*Task description:* Of the records that follow, copy only the lines from the line containing "Lemma varkeys_fields (d" to the line containing "(data.values d)) = data._varkeys d", both included, exactly as written.

*Data provided:*
(** Reading a memoised property, differentiating or hashing changes memo
    fields only: resetting afterwards gives what resetting before gives. *)
Lemma reset_after_read (d : data.NomialData) :
  data._reset (fst (data.exps d)) = data._reset d
  /\ data._reset (fst (data.cs d)) = data._reset d
  /\ data._reset (fst (data.varlocs d)) = data._reset d
  /\ data._reset (fst (data.varkeys d)) = data._reset d
  /\ data._reset (fst (data.values d)) = data._reset d
  /\ data._reset (fst (data.__hash__ d)) = data._reset d
  /\ (forall var : Value, data._reset (fst (data.diff d var)) = data._reset d).
Proof.
  repeat split.
  - unfold data.exps. by destruct (data._exps d).
  - unfold data.cs. by destruct (data._cs d).
  - unfold data.varlocs, data.exps.
    destruct (data._varlocs d); [done|]. by destruct (data._exps d).
  - unfold data.varkeys. by destruct (data._varkeys d).
  - unfold data.values. by destruct (data._values d).
  - unfold data.__hash__. by destruct (data._hashvalue d).
  - intros var. rewrite diff_receiver. unfold data.varkeys.
    by destruct (data._varkeys d).
Qed.

Lemma reset_reset (d : data.NomialData) : data._reset (data._reset d) = data._reset d.
Proof. reflexivity. Qed.

#[local] Abbreviation varlocs_of e :=
  (foldl (fun locs (ie : nat * data.HashVector) =>
            foldl (fun locs' (entry : VarKey * Num) =>
                     data.varlocs_append (fst entry) (fst ie) locs')
                  locs (snd ie))
         [] (imap (fun i exp => (i, exp)) e)).

#[local] Abbreviation cs_of m :=
  (match data.map_units m with
   | Some u => if units_truthy u then (map snd (data.terms m), Some u)
               else (map snd (data.terms m), None)
   | None => (map snd (data.terms m), None)
   end).

#[local] Abbreviation values_of ks :=
  (omap (fun k : VarKey => match descr k !! "value" with
                           | Some v => Some (k, v)
                           | None => None
                           end) ks).

(** The fields of the receiver after each read, and the value read. *)
Lemma exps_fields (d : data.NomialData) :
  snd (data.exps d) = default (map fst (data.terms (data.hmap d))) (data._exps d)
  /\ data._exps (fst (data.exps d)) = Some (snd (data.exps d))
  /\ data._cs (fst (data.exps d)) = data._cs d
  /\ data._varlocs (fst (data.exps d)) = data._varlocs d
  /\ data._varkeys (fst (data.exps d)) = data._varkeys d
  /\ data._values (fst (data.exps d)) = data._values d
  /\ data._hashvalue (fst (data.exps d)) = data._hashvalue d.
Proof. unfold data.exps. destruct (data._exps d) eqn:E; simpl; by rewrite ?E. Qed.

Lemma cs_fields (d : data.NomialData) :
  snd (data.cs d) = default (cs_of (data.hmap d)) (data._cs d)
  /\ data._cs (fst (data.cs d)) = Some (snd (data.cs d))
  /\ data._exps (fst (data.cs d)) = data._exps d
  /\ data._varlocs (fst (data.cs d)) = data._varlocs d
  /\ data._varkeys (fst (data.cs d)) = data._varkeys d
  /\ data._values (fst (data.cs d)) = data._values d
  /\ data._hashvalue (fst (data.cs d)) = data._hashvalue d.
Proof. unfold data.cs. destruct (data._cs d) eqn:E; simpl; by rewrite ?E. Qed.

Lemma varlocs_fields (d : data.NomialData) :
  snd (data.varlocs d)
  = default (varlocs_of (snd (data.exps d))) (data._varlocs d)
  /\ data._varlocs (fst (data.varlocs d)) = Some (snd (data.varlocs d))
  /\ data._exps (fst (data.varlocs d))
     = match data._varlocs d with
       | Some _ => data._exps d
       | None => Some (snd (data.exps d))
       end
  /\ data._cs (fst (data.varlocs d)) = data._cs d
  /\ data._varkeys (fst (data.varlocs d)) = data._varkeys d
  /\ data._values (fst (data.varlocs d)) = data._values d
  /\ data._hashvalue (fst (data.varlocs d)) = data._hashvalue d.
Proof.
  unfold data.varlocs. destruct (data._varlocs d) eqn:E; simpl; [by rewrite ?E|].
  unfold data.exps. destruct (data._exps d) eqn:Ee; simpl; by rewrite ?Ee.
Qed.

Lemma varkeys_fields (d : data.NomialData) :
  snd (data.varkeys d) = default (data.vks d) (data._varkeys d)
  /\ data._varkeys (fst (data.varkeys d)) = Some (snd (data.varkeys d))
  /\ data._exps (fst (data.varkeys d)) = data._exps d
  /\ data._cs (fst (data.varkeys d)) = data._cs d
  /\ data._varlocs (fst (data.varkeys d)) = data._varlocs d
  /\ data._values (fst (data.varkeys d)) = data._values d
  /\ data._hashvalue (fst (data.varkeys d)) = data._hashvalue d.
Proof. unfold data.varkeys. destruct (data._varkeys d) eqn:E; simpl; by rewrite ?E. Qed.

Lemma values_fields (d : data.NomialData) :
  snd (data.values d) = default (values_of (data.vks d)) (data._values d)
  /\ data._values (fst (data.values d)) = Some (snd (data.values d))
  /\ data._exps (fst (data.values d)) = data._exps d
  /\ data._cs (fst (data.values d)) = data._cs d
  /\ data._varlocs (fst (data.values d)) = data._varlocs d
  /\ data._varkeys (fst (data.values d)) = data._varkeys d
  /\ data._hashvalue (fst (data.values d)) = data._hashvalue d.
Proof. unfold data.values. destruct (data._values d) eqn:E; simpl; by rewrite ?E. Qed.

Lemma hash_fields (d : data.NomialData) :
  data._exps (fst (data.__hash__ d)) = data._exps d
  /\ data._cs (fst (data.__hash__ d)) = data._cs d
  /\ data._varlocs (fst (data.__hash__ d)) = data._varlocs d
  /\ data._varkeys (fst (data.__hash__ d)) = data._varkeys d
  /\ data._values (fst (data.__hash__ d)) = data._values d.
Proof. unfold data.__hash__. by destruct (data._hashvalue d). Qed.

*Your solution:*
Lemma varkeys_fields (d : data.NomialData) :
  snd (data.varkeys d) = default (data.vks d) (data._varkeys d)
  /\ data._varkeys (fst (data.varkeys d)) = Some (snd (data.varkeys d))
  /\ data._exps (fst (data.varkeys d)) = data._exps d
  /\ data._cs (fst (data.varkeys d)) = data._cs d
  /\ data._varlocs (fst (data.varkeys d)) = data._varlocs d
  /\ data._values (fst (data.varkeys d)) = data._values d
  /\ data._hashvalue (fst (data.varkeys d)) = data._hashvalue d.
Proof. unfold data.varkeys. destruct (data._varkeys d) eqn:E; simpl; by rewrite ?E. Qed.

Lemma values_fields (d : data.NomialData) :
  snd (data.values d) = default (values_of (data.vks d)) (data._values d)
  /\ data._values (fst (data.values d)) = Some (snd (data.values d))
  /\ data._exps (fst (data.values d)) = data._exps d
  /\ data._cs (fst (data.values d)) = data._cs d
  /\ data._varlocs (fst (data.values d)) = data._varlocs d
  /\ data._varkeys (fst (data.values d)) = data._varkeys d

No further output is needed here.